→ Information given:
(* ===== verification/Sealed.v ===== *)
(** * Sealed segments

    The constructors of [internal/segment/segment.go] and [pq.go] for the
    immutable generations of a shard, and their installation
    ([internal/collection/collection.go]): over mapped vectors, from an HNSW
    graph, from a DiskANN file, and from records with product quantization.

    The index packages these constructors call beyond [flat] are the
    interface [SealedBuilders]; [SealedSpec] states that an index built for a
    list of vectors holds them under the ordinals [1, 2, ...].  A segment that
    keeps its vectors in a file has no vectors in its records. *)
From Stdlib Require Import ZArith Lia Ascii String.
From stdpp Require Import base tactics list gmap strings.
From S2P Require Import Prelude Wal Core Sha256 Float Distance TopK Index Segment Shard Collection Persistence Json Column Compaction SegmentFiles Multisegment MappedIndex.
Local Set Warnings "-clear-no-such-hyp".
Local Open Scope string_scope.
Local Open Scope Z_scope.
Local Open Scope list_scope.

(** [pq.MinTrainingVectors] *)
Definition MinTrainingVectors : Z := 1024.

(** The index packages: [flat.NewMapped]; [binary.New] over a mapping, empty;
    the index of [buildPQIndex] for the vectors read one by one, which reuses
    persisted data that matches; [pq.Train], [EncodeAll] and [pq.Marshal];
    [hnsw.Build] and [MarshalGraph]; [hnsw.LoadGraph]; [diskann.BuildGraph]
    and the bytes [diskann.WriteFile] writes; [diskann.Open] on such bytes,
    with its [VectorCopy]. *)
Class SealedBuilders (I : Type) := {
  build_mapped : MappedSource → string → list Z → res I;
  build_binary_mapped : CollectionConfig → MappedSource → res I;
  build_pq : CollectionConfig → Z → list (list Z) → (list Z → Z → res Z) → option (list Z) → res I;
  train_pq : CollectionConfig → Z → list (list Z) → res (list Z);
  build_graph : Config → list Z → list (list Z) → res (list Z);
  load_graph : Config → list Z → list (list Z) → list Z → res I;
  build_diskann : CollectionConfig → list (list Z) → Z → res (list Z);
  open_diskann : list Z → string → Z → Z → Z → Z → res (I * (Z → res (list Z)));
}.

(** [position + 1] for every position *)
Definition ordinals_of {A} (items : list A) : list Z := imap (λ position _, Z.of_nat position + 1) items.

Definition UsesPQ (config : CollectionConfig) (count : Z) : bool :=
  String.eqb (Type_ (Index config)) IndexFlat && String.eqb (Quantization (Index config)) QuantizationPQ
  && (MinTrainingVectors <=? count).

(** FNV-1a over the keys, each followed by 0xff: [pqFingerprint] and
    [DiskANNTag]. *)
Definition layout_digest (items : list CoreRecord) : Z :=
  fnv64a (items ≫= (λ r, string_bytes (record_key r) ++ [255])).

(** The [int] loop reading every vector. *)
Fixpoint read_all (read : Z → res (list Z)) (positions : list nat) : res (list (list Z)) :=
  match positions with
  | [] => Ok []
  | position :: rest =>
      let! vector := read (Z.of_nat position) in
      let! vectors := read_all read rest in
      Ok (vector :: vectors)
  end.

(** [record.Vector = nil] *)
Definition without_vector (r : CoreRecord) : CoreRecord :=
  mkCoreRecord (ID r) [] (SparseVector r) (Metadata r) (Payload r) (Timestamp r) (Version r) (Namespace r) (Text r)
    (rec_Vectors r) (MultiVectors r).

Module Sealed.
Section Segments.
Context {I MI L : Type} `{VectorIndex I, MetadataIndex MI, LexicalIndex L, IndexBuilders I, SealedBuilders I}.

Local Abbreviation segment := (Segment.t I MI L).

(** ** Placing records *)

Record placed : Type := mkPlaced {
  pl_records : gmap Z CoreRecord;
  pl_ordinals : gmap string Z;
  pl_metadata : MI;
  pl_lexical : L;
}.

(** One round of the loop; [keep] is what is stored of a record, [loaded]
    whether the metadata index was given. *)
Definition place (keep : CoreRecord → CoreRecord) (loaded : bool) (p : placed) (entry : nat * CoreRecord) : placed :=
  let '(position, record) := entry in
  let ordinal := Z.of_nat position + 1 in
  let record := keep record in
  mkPlaced (<[ordinal := record]> (pl_records p)) (<[record_key record := ordinal]> (pl_ordinals p))
    (if loaded then pl_metadata p else meta_Upsert (pl_metadata p) ordinal (Metadata record))
    (lex_add (pl_lexical p) ordinal record).

Definition place_all (keep : CoreRecord → CoreRecord) (metadataIndex : option MI) (items : list CoreRecord) : placed :=
  foldl (place keep (match metadataIndex with Some _ => true | None => false end))
    (mkPlaced ∅ ∅ (match metadataIndex with Some m => m | None => meta_New end) lex_New) (imap pair items).

(** ** Named vectors *)

Fixpoint name_records (entries : list (Z * CoreRecord)) (fields : gmap string (Segment.namedField I))
    (recs : gmap Z CoreRecord) : res (gmap string (Segment.namedField I) * gmap Z CoreRecord) :=
  match entries with
  | [] => Ok (fields, recs)
  | (ordinal, record) :: rest =>
      match Segment.putNamedLocked fields ordinal record with
      | (_, Some e) => Err e
      | (fields, None) => name_records rest fields (<[ordinal := set_named record ∅ ∅]> recs)
      end
  end.

Definition initNamed (config : CollectionConfig) (recs : gmap Z CoreRecord)
    : res (gmap string (Segment.namedField I) * gmap Z CoreRecord) :=
  if (size (Vectors config) =? 0)%nat then Ok (∅, recs)
  else
    let! fields := Segment.build_fields config (VectorFieldNames config) in
    name_records (map_to_list recs) fields recs.

(** ** Constructors *)

Fixpoint upsert_vectors (idx : I) (source : MappedSource) (ids : list Z) (position : Z) : res I :=
  match ids with
  | [] => Ok idx
  | id :: rest =>
      let! vector := ms_VectorCopy source position in
      let! idx := vi_Upsert idx id vector in
      upsert_vectors idx source rest (position + 1)
  end.

(** [buildPQIndex]: the vectors are read only if the persisted data does not
    serve, but reading them has no effect. *)
Definition buildPQIndex (config : CollectionConfig) (items : list CoreRecord) (vectorAt : Z → res (list Z))
    (score : list Z → Z → res Z) (persisted : option (list Z)) : res I :=
  let! vectors := read_all vectorAt (seq 0 (length items)) in
  build_pq config (layout_digest items) vectors score persisted.

Definition mapped_index (config : CollectionConfig) (items : list CoreRecord) (source : MappedSource)
    (pqData : option (list Z)) : res I :=
  let ids := ordinals_of items in
  if String.eqb (Quantization (Index config)) QuantizationBinary then
    let! quantized := build_binary_mapped config source in
    upsert_vectors quantized source ids 0
  else if UsesPQ config (len items) then
    buildPQIndex config items (ms_VectorCopy source) (λ query id, ms_Score source (Metric config) query (id - 1)) pqData
  else build_mapped source (Metric config) ids.

Definition NewMappedWithPQ (config : CollectionConfig) (items : list CoreRecord) (source : MappedSource)
    (metadataIndex : option MI) (pqData : option (list Z)) : res segment :=
  if negb (ms_Dimension source =? Dimension config) then invalid "mapped source dimension mismatch"
  else
    let! idx := mapped_index config items source pqData in
    let p := place_all without_vector metadataIndex items in
    let! '(fields, recs) := initNamed config (pl_records p) in
    Ok (Segment.mk idx (u64 (len items + 1)) recs (pl_ordinals p) (pl_metadata p) true (Some (ms_VectorCopy source))
          (Metric config) (pl_lexical p) fields).

Definition indexConfig (config : CollectionConfig) : Config :=
  Segment.hnsw_config (Dimension config) (Metric config) (Index config).

Definition BuildHNSWGraph (config : CollectionConfig) (items : list CoreRecord) : res (list Z) :=
  build_graph (indexConfig config) (ordinals_of items) (Vector <$> items).

Definition NewHNSWFromGraphWithMetadata (config : CollectionConfig) (items : list CoreRecord) (graph : list Z)
    (metadataIndex : option MI) : res segment :=
  let! idx := load_graph (indexConfig config) (ordinals_of items) (Vector <$> items) graph in
  let p := place_all id metadataIndex items in
  let! '(fields, recs) := initNamed config (pl_records p) in
  Ok (Segment.mk idx (u64 (len items + 1)) recs (pl_ordinals p) (pl_metadata p) true None
        (Metric config) (pl_lexical p) fields).

Definition BuildDiskANN (config : CollectionConfig) (items : list CoreRecord) : res (list Z) :=
  build_diskann config (Vector <$> items) (layout_digest items).

(** The named fields are not created. *)
Definition NewDiskANNWithMetadata (config : CollectionConfig) (items : list CoreRecord) (file : list Z)
    (metadataIndex : option MI) : res segment :=
  let! '(idx, read) := open_diskann file (Metric config) (Dimension config) (len items) (layout_digest items)
                         (EFSearch (Index config)) in
  let p := place_all without_vector metadataIndex items in
  Ok (Segment.mk idx (u64 (len items + 1)) (pl_records p) (pl_ordinals p) (pl_metadata p) true (Some read)
        (Metric config) (pl_lexical p) ∅).

Definition BuildPQ (config : CollectionConfig) (items : list CoreRecord) : res (option (list Z)) :=
  if negb (UsesPQ config (len items)) then Ok None
  else let! data := train_pq config (layout_digest items) (Vector <$> items) in Ok (Some data).

(** The scorer reads the segment's own records. *)
Definition NewImmutableWithPQ (config : CollectionConfig) (items : list CoreRecord) (metadataIndex : option MI)
    (pqData : option (list Z)) : res segment :=
  let! s0 := Segment.New config in
  let! s := Segment.upsert_all s0 items in
  let! idx :=
    if UsesPQ config (len items) && (Z.of_nat (size (Segment.records s)) =? len items) then
      buildPQIndex config items
        (λ position, match items !! Z.to_nat position with Some r => Ok (Vector r) | None => Err (Panic "index out of range") end)
        (λ query id, Score (Metric config) query (match Segment.records s !! id with Some r => Vector r | None => [] end)) pqData
    else Ok (Segment.index s) in
  Ok (Segment.mk idx (Segment.nextID s) (Segment.records s) (Segment.ordinals s)
        (match metadataIndex with Some m => m | None => Segment.metadata s end) true (Segment.vectorAt s) (Segment.metric s)
        (Segment.lexical s) (Segment.named s)).

(** ** Installation *)

Local Abbreviation collection := (Collection.t I MI L).

(** What the installations share: the records must be routed to the shard,
    the version rises, the base is built and installed. *)
Definition install (c : collection) (shardID : Z) (items : list CoreRecord) (misrouted : string)
    (build : CollectionConfig → res segment) : collection * option error :=
  match Collection.shards c !! Z.to_nat shardID with
  | None => (c, Some (Wrapf ErrInvalidArgument "shard out of range"))
  | Some s =>
      let '(v, e) := Collection.check_routed c shardID items (Collection.version c) in
      let c1 := Collection.mk (Collection.config c) (Collection.shards c) v in
      match e with
      | Some _ => (c1, Some (Errorf misrouted))
      | None =>
          match build (Collection.config c) with
          | Err e => (c1, Some e)
          | Ok base =>
              match Shard.InstallImmutable s base with
              | Err e => (c1, Some e)
              | Ok s' => (Collection.set_shard c1 (Z.to_nat shardID) s' v, None)
              end
          end
      end
  end.

Definition InstallRecordsShardWithPQ (c : collection) (shardID : Z) (items : list CoreRecord) (metadataIndex : option MI)
    (pqData : option (list Z)) : collection * option error :=
  install c shardID items "snapshot record routed to wrong shard" (λ config, NewImmutableWithPQ config items metadataIndex pqData).

Definition InstallMappedShardWithPQ (c : collection) (shardID : Z) (items : list CoreRecord) (source : MappedSource)
    (metadataIndex : option MI) (pqData : option (list Z)) : collection * option error :=
  if negb (String.eqb (Type_ (Index (Collection.config c))) IndexFlat) then
    (c, Some (Wrapf ErrInvalidArgument "mapped checkpoints require a flat index"))
  else install c shardID items "mapped segment record routed to wrong shard"
    (λ config, NewMappedWithPQ config items source metadataIndex pqData).

Definition InstallHNSWShardWithMetadata (c : collection) (shardID : Z) (items : list CoreRecord) (graph : list Z)
    (metadataIndex : option MI) : collection * option error :=
  if negb (String.eqb (Type_ (Index (Collection.config c))) IndexHNSW) then
    (c, Some (Wrapf ErrInvalidArgument "graph checkpoints require an hnsw index"))
  else install c shardID items "hnsw segment record routed to wrong shard"
    (λ config, NewHNSWFromGraphWithMetadata config items graph metadataIndex).

Definition InstallDiskANNShardWithMetadata (c : collection) (shardID : Z) (items : list CoreRecord) (file : list Z)
    (metadataIndex : option MI) : collection * option error :=
  if negb (String.eqb (Type_ (Index (Collection.config c))) IndexDiskANN) then
    (c, Some (Wrapf ErrInvalidArgument "diskann checkpoints require a diskann index"))
  else install c shardID items "diskann segment record routed to wrong shard"
    (λ config, NewDiskANNWithMetadata config items file metadataIndex).

End Segments.
End Sealed.
Lemma post_directory {A} i ss c st (m : IO A) (Q : A → state → Prop) (E : state → Prop) :
  (i < length ss)%nat →
  (match m (directory st) with
   | (d, Ok a) => Q a (focus i ss c (with_directory st d)) | (d, Err _) => E (focus i ss c (with_directory st d)) end) →
  post (Engine.on_directory (Z.of_nat i) m) (focus i ss c st) Q E.
Proof. intros Hi H. apply post_store; [done|]. unfold with_directory in H. by destruct (m (directory st)) as [d [a|e]]. Qed.

Lemma post_log {A} i ss c st l (f : Log → Log * res A) (Q : A → state → Prop) (E : state → Prop) :
  (i < length ss)%nat → log st = Some l →
  (match f l with (l', Ok a) => Q a (focus i ss c (with_log st l')) | (l', Err _) => E (focus i ss c (with_log st l')) end) →
  post (Engine.on_log (Z.of_nat i) f) (focus i ss c st) Q E.
Proof. intros Hi Hl H. apply post_store; [done|]. rewrite Hl. unfold with_log in H. by destruct (f l) as [l' [a|e]]. Qed.

Lemma post_coll i ss c st f (Q : unit → state → Prop) (E : state → Prop) :
  (match f c with (c', None) => Q tt (focus i ss c' st) | (c', Some _) => E (focus i ss c' st) end) →
  post (Engine.on_coll f) (focus i ss c st) Q E.
Proof. intros H. unfold post, Engine.on_coll, focus. cbn [Engine.coll Engine.stores]. by destruct (f c) as [c' [e|]]. Qed.

End Calculus.

(** ** Entries of a log *)

Section Entries.
Context {MI : Type} `{!MetadataIndex MI, !MetadataSpec MI, !FilterFiles MI, !FilterFilesSpec MI}.
Context `{!Json walMutation}.
Context (config : CollectionConfig) (shardCount : Z).

Definition valid_record (r : CoreRecord) : Prop :=
  Collection.validate_record (I := unit) (MI := unit) (L := unit) (Collection.mk config [] 0) r = Ok tt.

(** A record the collection accepts and every file preserves. *)
Record storable (r : CoreRecord) : Prop := mkStorable {
  sr_prepared : prepared config r;
  sr_valid : valid_record r;
  sr_durable : durable r;
  sr_filter : filter_stable r;
}.

Definition routed (i : nat) (k : string) : Prop := Z.to_nat (Collection.route_of shardCount k) = i.

Record item_ok (i : nat) (bound : Z) (r : CoreRecord) : Prop := mkItemOk {
  im_storable : storable r;
  im_routed : routed i (record_key r);
  im_version : Version r ≤ bound;
}.

(** The records of a shard. *)
Record shard_map (i : nat) (bound : Z) (m : gmap string CoreRecord) : Prop := mkShardMap {
  sm_keyed : keyed m;
  sm_items k r : m !! k = Some r → item_ok i bound r;
}.

(** What an entry does to the records of its shard. *)
Definition apply_mutation (operation : Z) (mutation : walMutation) (m : gmap string CoreRecord) : gmap string CoreRecord :=
  if operation =? OperationUpsert then
    match mut_Record mutation with Some r => <[record_key r := r]> m | None => m end
  else if operation =? OperationDelete then delete (key (mut_Namespace mutation) (mut_ID mutation)) m
  else Shard.put_records m (mut_Records mutation).

Definition effect (r : WalRecord) (m : gmap string CoreRecord) : gmap string CoreRecord :=
  match json_Unmarshal (Wal.Payload r) with Ok mutation => apply_mutation (Operation r) mutation m | Err _ => m end.

Definition replayed (lsn : Z) (m : gmap string CoreRecord) (rs : list WalRecord) : gmap string CoreRecord :=
  foldl (λ m r, if lsn <? LSN r then effect r m else m) m rs.

(** The entries the engine writes. *)
Inductive mutation_ok (i : nat) (bound : Z) : Z → walMutation → Prop :=
| upsert_ok mu r : mut_Record mu = Some r → item_ok i bound r → mutation_ok i bound OperationUpsert mu
| delete_ok mu : mut_ID mu ≠ "" → routed i (key (mut_Namespace mu) (mut_ID mu)) → mutation_ok i bound OperationDelete mu
| batch_ok mu : 0 < len (mut_Records mu) ≤ 10000 → Forall (item_ok i bound) (mut_Records mu) → mutation_ok i bound OperationBatchUpsert mu.

Definition entry_ok (i : nat) (bound : Z) (r : WalRecord) : Prop :=
  ∃ mu, json_Unmarshal (Wal.Payload r) = Ok mu ∧ mutation_ok i bound (Operation r) mu.

Lemma shard_map_empty i bound : shard_map i bound ∅.
Proof. constructor; [apply keyed_empty|]. intros k r. by rewrite lookup_empty. Qed.

Lemma shard_map_insert i bound r m : item_ok i bound r → shard_map i bound m → shard_map i bound (<[record_key r := r]> m).
Proof.
  intros Hr [Hk Hi]. constructor; intros k r'.
  - intros [[<- <-]|[_ H]]%lookup_insert_Some; [done|by apply Hk].
  - intros [[_ <-]|[_ H]]%lookup_insert_Some; [done|by eapply Hi].
Qed.

Lemma shard_map_delete i bound k m : shard_map i bound m → shard_map i bound (delete k m).
Proof.
  intros [Hk Hi]. constructor; intros k' r' [_ H]%lookup_delete_Some; [by apply Hk|by eapply Hi].
Qed.

Lemma shard_map_put i bound l m : Forall (item_ok i bound) l → shard_map i bound m → shard_map i bound (Shard.put_records m l).
Proof.
  intros Hl. revert m. induction Hl as [|r l Hr Hl IH]; intros m Hm; [done|]. apply IH. by apply shard_map_insert.
Qed.

Lemma effect_map i bound r m : entry_ok i bound r → shard_map i bound m → shard_map i bound (effect r m).
Proof.
  intros (mu&Hu&Ho) Hm. unfold effect, apply_mutation. rewrite Hu. destruct Ho as [mu r' Hr Hi|mu _ _|mu _ Hl]; cbn [Z.eqb Pos.eqb OperationUpsert OperationDelete OperationBatchUpsert].
  - rewrite Hr. by apply shard_map_insert.
  - by apply shard_map_delete.
  - by apply shard_map_put.
Qed.

Lemma replayed_map i bound lsn m rs : Forall (entry_ok i bound) rs → shard_map i bound m → shard_map i bound (replayed lsn m rs).
Proof.
  intros Hr. revert m. induction Hr as [|r rs Hr Hrs IH]; intros m Hm; [done|]. cbn [replayed foldl]. apply IH.
  destruct (_ <? _); [by apply effect_map|done].
Qed.

Lemma replayed_snoc lsn m rs r : replayed lsn m (rs ++ [r]) = if lsn <? LSN r then effect r (replayed lsn m rs) else replayed lsn m rs.
Proof. unfold replayed. by rewrite foldl_app. Qed.

(** Entries a checkpoint covers are skipped. *)
Lemma replayed_skip lsn m rs : Forall (λ r, LSN r ≤ lsn) rs → replayed lsn m rs = m.
Proof.
  intros H. revert m. induction H as [|r rs Hr Hrs IH]; intros m; [done|]. cbn [replayed foldl].
  rewrite (proj2 (Z.ltb_ge _ _)) by done. apply IH.
Qed.

Lemma entry_mono i a b r : a ≤ b → entry_ok i a r → entry_ok i b r.
Proof.
  intros Hab (mu&Hu&Ho). exists mu. split; [done|].
  assert (∀ r, item_ok i a r → item_ok i b r) as Hi by (intros x [? ? ?]; constructor; [done..|lia]).
  destruct Ho; [by eapply upsert_ok; eauto|by apply delete_ok|apply batch_ok; [done|]]. by eapply Forall_impl; [|exact Hi].
Qed.

Lemma shard_map_mono i a b m : a ≤ b → shard_map i a m → shard_map i b m.
Proof. intros Hab [Hk Hi]. constructor; [done|]. intros k r H. destruct (Hi k r H). constructor; [done..|lia]. Qed.

End Entries.

(** ** Log positions *)

Lemma contiguous_bound d rs :
  Forall record_ok rs → contiguous d rs → 0 ≤ d < two64 →
  d ≤ last_lsn d rs < two64 ∧ Forall (λ r, LSN r ≤ last_lsn d rs) rs.
Proof.
  intros Hok. revert d. induction Hok as [|r rs Hr Hrs IH]; intros d Hc Hd; [cbn [last_lsn]; split; [lia|constructor]|].
  destruct Hc as [Hl Hc]. cbn [last_lsn]. pose proof (ro_lsn _ Hr) as Hb.
  destruct (IH (LSN r) Hc ltac:(lia)) as [H1 H2].
  assert (d < LSN r) as Hlt.
  { destruct Hl as [->|Hl]; [lia|]. destruct (decide (d + 1 < two64)); [rewrite u64_small in Hl; lia|].
    assert (d + 1 = two64) as Ed by lia. rewrite Ed in Hl. change (u64 two64) with 0 in Hl. lia. }
  split; [lia|]. constructor; [lia|done].
Qed.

→ Exercise details:
Across all the records above, find each line with "initNamed" in it and copy it.

→ Completed task:
Definition initNamed (config : CollectionConfig) (recs : gmap Z CoreRecord)
    let! '(fields, recs) := initNamed config (pl_records p) in
  let! '(fields, recs) := initNamed config (pl_records p) in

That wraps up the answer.